Objective Fibroblast is pervasive in the setting of injury. Its invasion into the arachnoid tissue causes scarring, cortical adhesion of the brain, and obstruction of cerebrospinal fluid outflow. The purpose of this study is to determine the phenotypic and physiologic effects of fibroblasts on arachnoid in culture. Methods We studied the effects of fibroblast on the arachnoid cell growth, motility, phenotypic changes, and transport properties. Immortalized rat (Rattus norvegicus, Sprague Dawley breed) arachnoid cells were grown with fibroblast on opposite sides of polyethylene membranes or co-cultured in plastic wells.

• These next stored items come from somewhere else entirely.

Lemma CheckInputs_checks p bh tx c f q c' ks :
  CheckInputs VerifyScript p bh tx c true f q = Valid (c', ks) -> okc c -> IsCoinBase tx = false ->
  forall n txin, vin tx !! n = Some txin -> exists coin, u_coin (st c) (prevout txin) = Some coin /\ checked_by ks (input_check tx n coin f).
Proof using L.
  unfold CheckInputs. intros E C Hb n txin Hn. rewrite Hb in E. cbn [negb] in E. verdict_step E. destruct x as [c1 h]. verdict_step E. rename x into c2.
  assert (okc c1 /\ st c1 ≡ st c) as [C1 S1].
  { unfold GetSpendHeight in E0. pose proof (Cache_GetBestBlock_ok root empty_root view ok state L c C) as P.
    destruct (Cache_GetBestBlock c) as [c3 b]. verdict_step E0. injection E0 as <- <-. split; apply P. }
  destruct (CheckTxInputs_reads root empty_root ok state L _ _ _ _ _ E1 C1) as [C2 S2].
  destruct (script_loop_checks _ _ _ _ _ _ _ _ E C2 n txin Hn) as (coin & Hc & Hk). exists coin. split; [|done]. by rewrite S2, S1 in Hc.
Qed.

(** One transaction; what was queued stays queued. *)
Lemma connect_tx_checks env bh block pindex i tx s s' :
  connect_tx tree_append TxHash VerifyScript env bh block pindex i tx s = Valid s' -> okc (l_view s) ->
  l_checks s ⊆ l_checks s'
  /\ (IsCoinBase tx = false -> TotalBlocksEstimate env <= nHeight pindex ->
      forall n txin, vin tx !! n = Some txin ->
      exists coin, u_coin (st (l_view s)) (prevout txin) = Some coin /\ checked_by (l_checks s') (input_check tx n coin connect_flags)).
Proof using L.
  intros E C. unfold Connect.connect_tx in E. cbv zeta in E. do 2 verdict_step E. verdict_step E. destruct x as [c1 n1].
  assert (okc c1 /\ st c1 ≡ st (l_view s)) as [C1 S1].
  { destruct (negb (IsCoinBase tx)); [|by injection E2 as <- <-].
    destruct (HaveInputs (l_view s) tx) as [d1 b1] eqn:F1. verdict_step E2. destruct (HaveInputs_read root empty_root ok state L _ _ _ _ C F1) as (D1 & T1 & _).
    destruct (HaveShieldedRequirements d1 tx) as [d2 b2] eqn:F2. verdict_step E2. destruct (HaveShieldedRequirements_read root empty_root ok state L _ _ _ _ D1 F2) as (D2 & T2 & _).
    destruct (GetP2SHSigOpCount d2 tx) as [d3 n3] eqn:F3. cbv zeta in E2. verdict_step E2. injection E2 as <- <-.
    assert (okc d3 /\ st d3 ≡ st d2) as [D3 T3].
    { unfold GetP2SHSigOpCount in F3. destruct (IsCoinBase tx); [by injection F3 as <- <-|]. exact (p2sh_sigops_reads root empty_root ok state L _ _ _ _ _ F3 D2). }
    split; [done|by rewrite T3, T2]. }
  verdict_step E. destruct x as [[[c2 fees] vin'] ks]. do 3 verdict_step E. destruct x1 as [c3 u]. injection E as <-. cbn [l_checks].
  split; [intros k Hk; apply elem_of_app; by left|]. intros Hb Hest n txin Hn. rewrite Hb in E3. cbn [negb] in E3. verdict_step E3. destruct x1 as [d1 f1].
  verdict_step E3. destruct x1 as [d2 v2]. apply of_option_valid in E7. do 2 verdict_step E3. destruct x2 as [d3 ks3]. injection E3 as <- <- <- <-.
  assert (reads root empty_root ok state c1 d1) as R1.
  { destruct (negb (IsCoinStake tx)); [|by injection E as <- <-]. verdict_step E. destruct x2 as [e1 w1]. apply of_option_valid in E3.
    do 3 verdict_step E. injection E as <- <-. by eapply GetValueIn_reads. }
  destruct (R1 C1) as [D1 T1]. destruct (GetValueIn_reads root empty_root ok state L _ _ _ _ E7 D1) as [D2 T2].
  assert ((TotalBlocksEstimate env <=? nHeight pindex) = true) as Et by by apply Z.leb_le. rewrite Et in E9.
  destruct (CheckInputs_checks _ _ _ _ _ _ _ _ E9 D2 Hb n txin Hn) as (coin & Hc & Hk). exists coin. split; [by rewrite T2, T1, S1 in Hc|].
  eapply checked_by_weaken; [exact Hk|]. intros k Hk'. apply elem_of_app. by right.
Qed.

(** The unspent outputs after some transactions of a block at a height. *)
Definition after_txs (h : Z) (l : list CTransaction) (s : UtxoState) : UtxoState := fold_left (fun s tx => spec_tx TxHash s tx h) l s.

Lemma after_txs_equiv h l s s' : s ≡ s' -> after_txs h l s ≡ after_txs h l s'.
Proof. revert s s'. induction l as [|tx l IH]; intros s s' E; [done|]. apply IH. unfold spec_tx. by rewrite E. Qed.

Lemma connect_txs_checks env bh block pindex i l s s' :
  connect_txs tree_append TxHash VerifyScript env bh block pindex i l s = Valid s' -> okc (l_view s) -> Forall tx_wf l -> txids_fresh TxHash (st (l_view s)) l ->
  l_checks s ⊆ l_checks s'
  /\ (TotalBlocksEstimate env <= nHeight pindex ->
      forall pre tx post, l = pre ++ tx :: post -> IsCoinBase tx = false -> forall n txin, vin tx !! n = Some txin ->
      exists coin, u_coin (after_txs (nHeight pindex) pre (st (l_view s))) (prevout txin) = Some coin
                   /\ checked_by (l_checks s') (input_check tx n coin connect_flags)).
Proof using L.
  revert i s. induction l as [|t l IH]; intros i s E C Hw Hf; cbn [connect_txs] in E.
  { injection E as <-. split; [done|]. by intros _ []. }
  verdict_step E. rename x into s1, E0 into E1. apply Forall_cons_iff in Hw as [Wx Hw].
  destruct (connect_tx_ok root empty_root tree_append ok state L TxHash VerifyScript _ _ _ _ _ _ _ _ E1 C Wx) as (_ & C1 & S1 & _); [intros k; apply Hf; by left|].
  destruct (connect_tx_checks _ _ _ _ _ _ _ _ E1 C) as [K1 H1].
  destruct (IH (S i) s1 E C1 Hw (txids_fresh_step TxHash _ _ _ _ _ Wx S1 Hf)) as [K2 H2].
  split; [by etrans|]. intros Hest pre tx post Hl Hb n txin Hn. destruct pre as [|t' pre]; injection Hl as -> Hl.
  - destruct (H1 Hb Hest n txin Hn) as (coin & Hc & Hk). exists coin. split; [done|]. by eapply checked_by_weaken.
  - destruct (H2 Hest pre tx post Hl Hb n txin Hn) as (coin & Hc & Hk). exists coin. split; [|done]. cbn [after_txs fold_left].
    rewrite <- Hc. symmetry. by apply (after_txs_equiv _ pre _ _ S1).
Qed.
End scripts.

(** ** Connected blocks *)

Section connected.
Context {Tree V : Type} (root : Tree -> base_uint) (empty_root : base_uint) (tree_append : Tree -> base_uint -> Tree).
Context {view : CoinsView Tree V} (ok : V -> Prop) (state : V -> UtxoState) (L : CoinsReadLaws view root empty_root ok state).
Context (uncompress : list Z -> option (list Z)) (Hash : list Z -> base_uint) (MessageStart : list Z).
Context (BlockHash : CBlockHeader -> base_uint) (TxHash : CTransaction -> base_uint).
Abbreviation okc := (cache_ok root empty_root ok state).
Abbreviation st := (cache_state state).

Lemma connected_inputs_checked VerifyScript env bh checked up uw iw block pindex hashIndex prev c fJustCheck r :
  ConnectBlock root tree_append uncompress Hash MessageStart BlockHash TxHash VerifyScript env bh checked up uw iw block pindex hashIndex prev c fJustCheck = Valid r ->
  BlockHash (header block) <> hashGenesisBlock env -> okc c -> Forall tx_wf (vtx block) -> txids_fresh TxHash (st c) (vtx block) ->
  TotalBlocksEstimate env <= nHeight pindex ->
  forall pre tx post n txin, vtx block = pre ++ tx :: post -> IsCoinBase tx = false -> vin tx !! n = Some txin ->
  exists coin, u_coin (after_txs TxHash (nHeight pindex) pre (st c)) (prevout txin) = Some coin
               /\ VerifyScript connect_flags tx n (scriptPubKey (out coin)) (nValue (out coin)) = true.
Proof using L.
  intros E Hg C Hw Hf Hest pre tx post n txin Hv Hb Hn. unfold ConnectBlock in E. cbv zeta in E. verdict_step E. clear E0.
  pose proof (Cache_GetBestBlock_ok root empty_root view ok state L c C) as P. destruct (Cache_GetBestBlock c) as [c1 best].
  destruct P as (C1 & S1 & _). verdict_step E. clear E0. rewrite decide_False in E by done.
  do 3 verdict_step E. pose proof (Cache_GetBestAnchor_ok root empty_root view ok state L c1 C1) as P.
  destruct (Cache_GetBestAnchor c1) as [c2 a]. destruct P as (C2 & S2 & _).
  pose proof (Cache_GetSaplingAnchorAt_ok root empty_root view ok state L c2 a C2) as P.
  destruct (Cache_GetSaplingAnchorAt c2 a) as [c3 t']. destruct P as (C3 & S3 & _).
  assert (st c3 ≡ st c) as S by (by rewrite S3, S2). verdict_step E. verdict_step E. rename x1 into s. do 5 verdict_step E.
  destruct (connect_txs_checks root empty_root tree_append ok state L TxHash VerifyScript _ _ _ _ _ _ _ _ E4 C3 Hw) as [_ H].
  { cbn [l_view]. destruct Hf as [Hf1 Hf2]. split; [done|]. intros t k Ht. rewrite S. by apply Hf2. }
  destruct (H Hest pre tx post Hv Hb n txin Hn) as (coin & Hc & Hk). exists coin. cbn [l_view] in Hc.
  split; [rewrite <- Hc; symmetry; by apply (after_txs_equiv TxHash _ pre _ _ S)|].
  destruct Hk as [Hk|Hk]; [|exact Hk]. apply negb_false_iff in E9. rewrite forallb_forall in E9. apply list_elem_of_In in Hk. exact (E9 _ Hk).
Qed.
Section interpreter.
Context (HashWriter : list Z -> base_uint) (Blake2b : list Z -> list Z -> base_uint) (Verify : list Z -> base_uint -> list Z -> bool).
Context (RIPEMD160 SHA1 SHA256 : list Z -> list Z) (CheckLowS : list Z -> bool).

Arachnoid cell growth rate and DNA content, morphology, transport physiology, and extracellular matriceal content were determined in the presence of normal and irradiated fibroblast cells. Results When arachnoid cells were grown in the presence of fibroblasts, mannitol permeability increased and transepithelial electrical resistance (TEER) decreased. Arachnoid cell growth rate also significantly decreased. When arachnoid cells were grown in close proximity (i.e. on the same monolayer) with fibroblasts, the arachnoid cells were overrun by day 2, yet when physically separated, no significant change was seen in growth. Apoptosis increased markedly in arachnoid cultures in the presence of fibroblast. Fibroblast caused arachnoid cell to exhibit avoidance behavior, and irradiated fibroblast induced arachnoidal cells to move faster and exhibited greater directional changes. Subcellular glycosaminoglycan (GAG) content was significantly altered by fibroblast. Interpretation Fibroblasts influence arachnoid cell's mannitol transport likely via soluble factors. While the arachnoid cells did not change morphologically, cell growth was influenced. Over time, the cells had profound changes in transport and motility. The immortalized arachnoid cell/fibroblast culture system provides a unique model mimicking the pathologic event of leptomeningeal scarring.